───── Listed records ─────

(* ===== verification/StorageCleanupFacts.v ===== *)
(** * Clean-up: what it removes

    The clean-up of sessions on MySQL, statement by statement, does what the single
    cascading statement of the other databases does; and a maintenance pass removes
    only what has expired. *)

From S2P Require Import Prelude GoLib GoText GoSort External RemoteTask StorageEngine SessionStore TaskStore.
From S2P Require Import StorageFacts IdentityStore OAuthClientStore OAuthGrantStore StorageCleanup.
From S2P Require Import AdminSessionService TaskStoreFacts StorageTransactions AuthFacts.

Abbreviation snapshots db := (resource_snapshots (directory db)).

(** Rows are under their identifiers. *)
Definition tables_keyed (db : Database) : Prop :=
  (forall id s, sessions db !! id = Some s -> s_ID s = id) /\ (forall id t, tasks db !! id = Some t -> t_ID t = id).

(** No task of the session has a snapshot. *)
Definition unheld (db : Database) (id : string) : Prop :=
  forall k r t, snapshots db !! k = Some r -> tasks db !! rs_TaskID r = Some t -> t_SessionID t <> id.

Lemma held_spec db s : held db s = true <-> exists k t k' r, tasks db !! k = Some t /\ t_SessionID t = s_ID s /\
  snapshots db !! k' = Some r /\ rs_TaskID r = t_ID t.
Proof.
  unfold held. rewrite existsb_exists. split.
  - intros (t & Ht & Hb). apply andb_true_iff in Hb as [Hs He]. apply existsb_exists in He as (r & Hr & Hid). bool_hyps.
    apply in_map_iff in Ht as ([k t'] & Heq & Hin), Hr as ([k' r'] & Heq' & Hin'). cbn in *. subst t' r'.
    apply list_elem_of_In, elem_of_map_to_list in Hin, Hin'. by exists k, t, k', r.
  - intros (k & t & k' & r & Ht & Hs & Hr & Hid). exists t. split.
    + apply in_map_iff. exists (k, t). split; [done|]. by apply list_elem_of_In, elem_of_map_to_list.
    + rewrite Hs, bool_decide_true by done. cbn. apply existsb_exists. exists r. split; [|by apply bool_decide_true].
      apply in_map_iff. exists (k', r). split; [done|]. by apply list_elem_of_In, elem_of_map_to_list.
Qed.

Lemma not_held_unheld db s : tables_keyed db -> held db s = false -> unheld db (s_ID s).
Proof.
  intros [_ Hk] Hh k r t Hr Ht Hs. assert (Hc : held db s = true); [|congruence].
  apply held_spec. exists (rs_TaskID r), t, k, r. split; [done|]. split; [done|]. split; [done|]. symmetry. by apply Hk.
Qed.

(** ** The statements of MySQL *)

Definition delete_rows (id : string) (db : Database) : Database :=
  set_sessions (set_tasks db (delete_where (fun t => bool_decide (t_SessionID t = id)) (tasks db))) (delete id (sessions db)).

Lemma delete_where_none {K A} `{Countable K} (p : A -> bool) (m : gmap K A) :
  (forall k a, m !! k = Some a -> p a = false) -> delete_where p m = m.
Proof. intros Hp. unfold delete_where. apply map_filter_id. intros k a Ha. by apply (Hp k). Qed.

Lemma delete_session_rows id db : unheld db id -> delete_session id db = delete_rows id db.
Proof.
  intros Hu. unfold delete_session, delete_rows. rewrite (delete_where_none _ (snapshots db)).
  - by destruct db as [ids ss ts idem au []].
  - intros k r Hr. destruct (tasks db !! rs_TaskID r) as [t|] eqn:Ht; [|done]. apply bool_decide_eq_false. by apply (Hu k r t).
Qed.

Lemma unheld_delete id id' db : unheld db id -> unheld (delete_rows id' db) id.
Proof. intros Hu k r t Hr Ht. cbn in Ht. apply lookup_delete_where in Ht as [Ht _]. by apply (Hu k r t). Qed.

(** A list of sessions that are there, once each. *)
Lemma delete_each_within {E} `{EN : Engine E} (ids : list string) : forall n (db : Database),
  NoDup ids -> Forall (fun id => is_Some (sessions db !! id) /\ unheld db id) ids ->
  within (E:=E) (eq db) (delete_each n ids) (fun m db' => m = n + len ids /\ db' = foldl (fun d id => delete_session id d) db ids).
Proof.
  induction ids as [|id ids IH]; intros n db Hnd Hall.
  - cbn [delete_each foldl]. eapply within_conseq; [apply (within_return (eq db))|done|]. intros m db' [<- ->]. split; [unfold len; cbn; lia|done].
  - apply NoDup_cons in Hnd as [Hni Hnd]. apply Forall_cons in Hall as [[Hin Hun] Hall]. cbn [delete_each foldl].
    eapply within_bind with (Q := fun _ d => d = set_tasks db (delete_where (fun t => bool_decide (t_SessionID t = id)) (tasks db))).
    { apply within_statement. by intros d [] d' <- [= <-]. }
    intros u. cbn beta. eapply within_bind with (Q := fun count d => delete_rows id db = d /\ count = 1).
    { apply within_statement. intros d count d' -> [= <- <-]. split; [done|]. cbn. by rewrite bool_decide_true. }
    intros count. apply (within_pure (count = 1) (eq (delete_rows id db))). intros ->. rewrite delete_session_rows by done.
    assert (Hrest : Forall (fun x => is_Some (sessions (delete_rows id db) !! x) /\ unheld (delete_rows id db) x) ids).
    { rewrite Forall_forall in *. intros x Hx. destruct (Hall x Hx) as [Hin' Hu]. split; [|by apply unheld_delete]. cbn.
      rewrite lookup_delete_ne; [done|]. by intros ->. }
    eapply within_conseq; [apply (IH (n + 1) (delete_rows id db) Hnd Hrest)|done|].
    intros m db' [-> ->]. split; [|done]. unfold len. cbn. lia.
Qed.

(** The sessions that are cleaned up. *)
Lemma ended_sessions_spec `{EN : Engine E} before limit db :
  tables_keyed db -> NoDup (map s_ID (ended_sessions before limit db)) /\
  Forall (fun s => sessions db !! s_ID s = Some s /\ s_ExpiresAt s < before /\ held db s = false) (ended_sessions before limit db).
Proof.
  intros [Hk _]. unfold ended_sessions. set (rows := List.filter _ _).
  assert (Hrows : NoDup (map s_ID rows) /\ Forall (fun s => sessions db !! s_ID s = Some s /\ s_ExpiresAt s < before /\ held db s = false) rows).
  { assert (Hall : Forall (fun s => sessions db !! s_ID s = Some s) (map snd (map_to_list (sessions db)))).
    { apply Forall_map, Forall_forall. intros [id s] Hin%elem_of_map_to_list. cbn. by rewrite (Hk id s). }
    split.
    - unfold rows. assert (Hnd : NoDup (map s_ID (map snd (map_to_list (sessions db))))).
      { rewrite map_map. replace (map (fun x => s_ID x.2) (map_to_list (sessions db))) with (map fst (map_to_list (sessions db))).
        - apply NoDup_fst_map_to_list.
        - apply list_fmap_ext. intros i [id s] Hi. cbn. symmetry. apply Hk. apply elem_of_map_to_list. by eapply list_elem_of_lookup_2. }
      clear -Hnd. induction (map snd (map_to_list (sessions db))) as [|s l IH]; [done|]. cbn in *.
      apply NoDup_cons in Hnd as [Hni Hnd]. destruct (ended_session before db s); [|by apply IH]. cbn. apply NoDup_cons. split; [|by apply IH].
      intros (s' & Hs' & Hin)%list_elem_of_fmap. apply Hni, list_elem_of_fmap. exists s'. split; [done|].
      apply list_elem_of_In in Hin. apply filter_In in Hin as [Hin _]. by apply list_elem_of_In.
    - apply Forall_forall. intros s Hs. apply list_elem_of_In in Hs. apply filter_In in Hs as [Hs He].
      rewrite Forall_forall in Hall. split; [by apply Hall, list_elem_of_In|]. unfold ended_session in He. bool_hyps. split; [lia|done]. }
  destruct Hrows as [Hnd Hall]. set (sorted := SortFunc oldest_first rows).
  assert (Hp : Permutation sorted rows) by apply SortFunc_perm. split.
  - rewrite <- (take_drop (Z.to_nat limit) sorted) in Hp. rewrite <- Hp, map_app in Hnd. by apply NoDup_app in Hnd as [? _].
  - rewrite <- Hp in Hall. by apply Forall_take.
Qed.

(** A transaction that returns has committed what its callback did. *)
Lemma own_transaction_spec {E A} `{EN : Engine E} begin_message commit_message (m : M (E:=E) A) (I : Database -> Prop) (Q : Database -> A -> Database -> Prop) w a w' :
  (forall db, I db -> within (eq db) m (Q db)) -> w_tx w = false -> (forall db, before_statement w db -> I db) ->
  own_transaction begin_message commit_message m w = (inr a, w') -> exists db, before_statement w db /\ Q db a (w_db w').
Proof.
  intros Hm Hw HI Hr. unfold own_transaction in Hr. cbv zeta in Hr. pose proof (interfere_spec w) as [Hb Ht].
  set (wi := interfere w) in *. exists (w_db wi). split; [done|].
  destruct (engine_Begin (w_engine wi)) as [[d|] e]; [done|].
  destruct (m (mkWorld (w_db wi) e true)) as [[err|b] w1] eqn:Em; [done|].
  destruct (Hm (w_db wi) (HI _ Hb) _ _ _ Em eq_refl eq_refl) as [_ Hq].
  destruct (engine_Commit (w_engine w1)) as [[failed|] e1]; [done|]. injection Hr as <- <-. by apply Hq.
Qed.

Lemma foldl_sessions l : forall db,
  foldl (fun d id => delete_session id d) db (map s_ID l) = foldl (fun d s => delete_session (s_ID s) d) db l.
Proof. induction l as [|s l IH]; intros db; [done|]. apply IH. Qed.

─────

Aim of the exercise: Beginning with the line containing "(** The sessions that are cleaned up. *)" and ending with the line containing "apply NoDup_cons in Hnd as [Hni Hnd]. destruct", extract those lines exactly from the listing above, and only those.

Solution:
(** The sessions that are cleaned up. *)
Lemma ended_sessions_spec `{EN : Engine E} before limit db :
  tables_keyed db -> NoDup (map s_ID (ended_sessions before limit db)) /\
  Forall (fun s => sessions db !! s_ID s = Some s /\ s_ExpiresAt s < before /\ held db s = false) (ended_sessions before limit db).
Proof.
  intros [Hk _]. unfold ended_sessions. set (rows := List.filter _ _).
  assert (Hrows : NoDup (map s_ID rows) /\ Forall (fun s => sessions db !! s_ID s = Some s /\ s_ExpiresAt s < before /\ held db s = false) rows).
  { assert (Hall : Forall (fun s => sessions db !! s_ID s = Some s) (map snd (map_to_list (sessions db)))).
    { apply Forall_map, Forall_forall. intros [id s] Hin%elem_of_map_to_list. cbn. by rewrite (Hk id s). }
    split.
    - unfold rows. assert (Hnd : NoDup (map s_ID (map snd (map_to_list (sessions db))))).
      { rewrite map_map. replace (map (fun x => s_ID x.2) (map_to_list (sessions db))) with (map fst (map_to_list (sessions db))).
        - apply NoDup_fst_map_to_list.
        - apply list_fmap_ext. intros i [id s] Hi. cbn. symmetry. apply Hk. apply elem_of_map_to_list. by eapply list_elem_of_lookup_2. }
      clear -Hnd. induction (map snd (map_to_list (sessions db))) as [|s l IH]; [done|]. cbn in *.
      apply NoDup_cons in Hnd as [Hni Hnd]. destruct (ended_session before db s); [|by apply IH]. cbn. apply NoDup_cons. split; [|by apply IH].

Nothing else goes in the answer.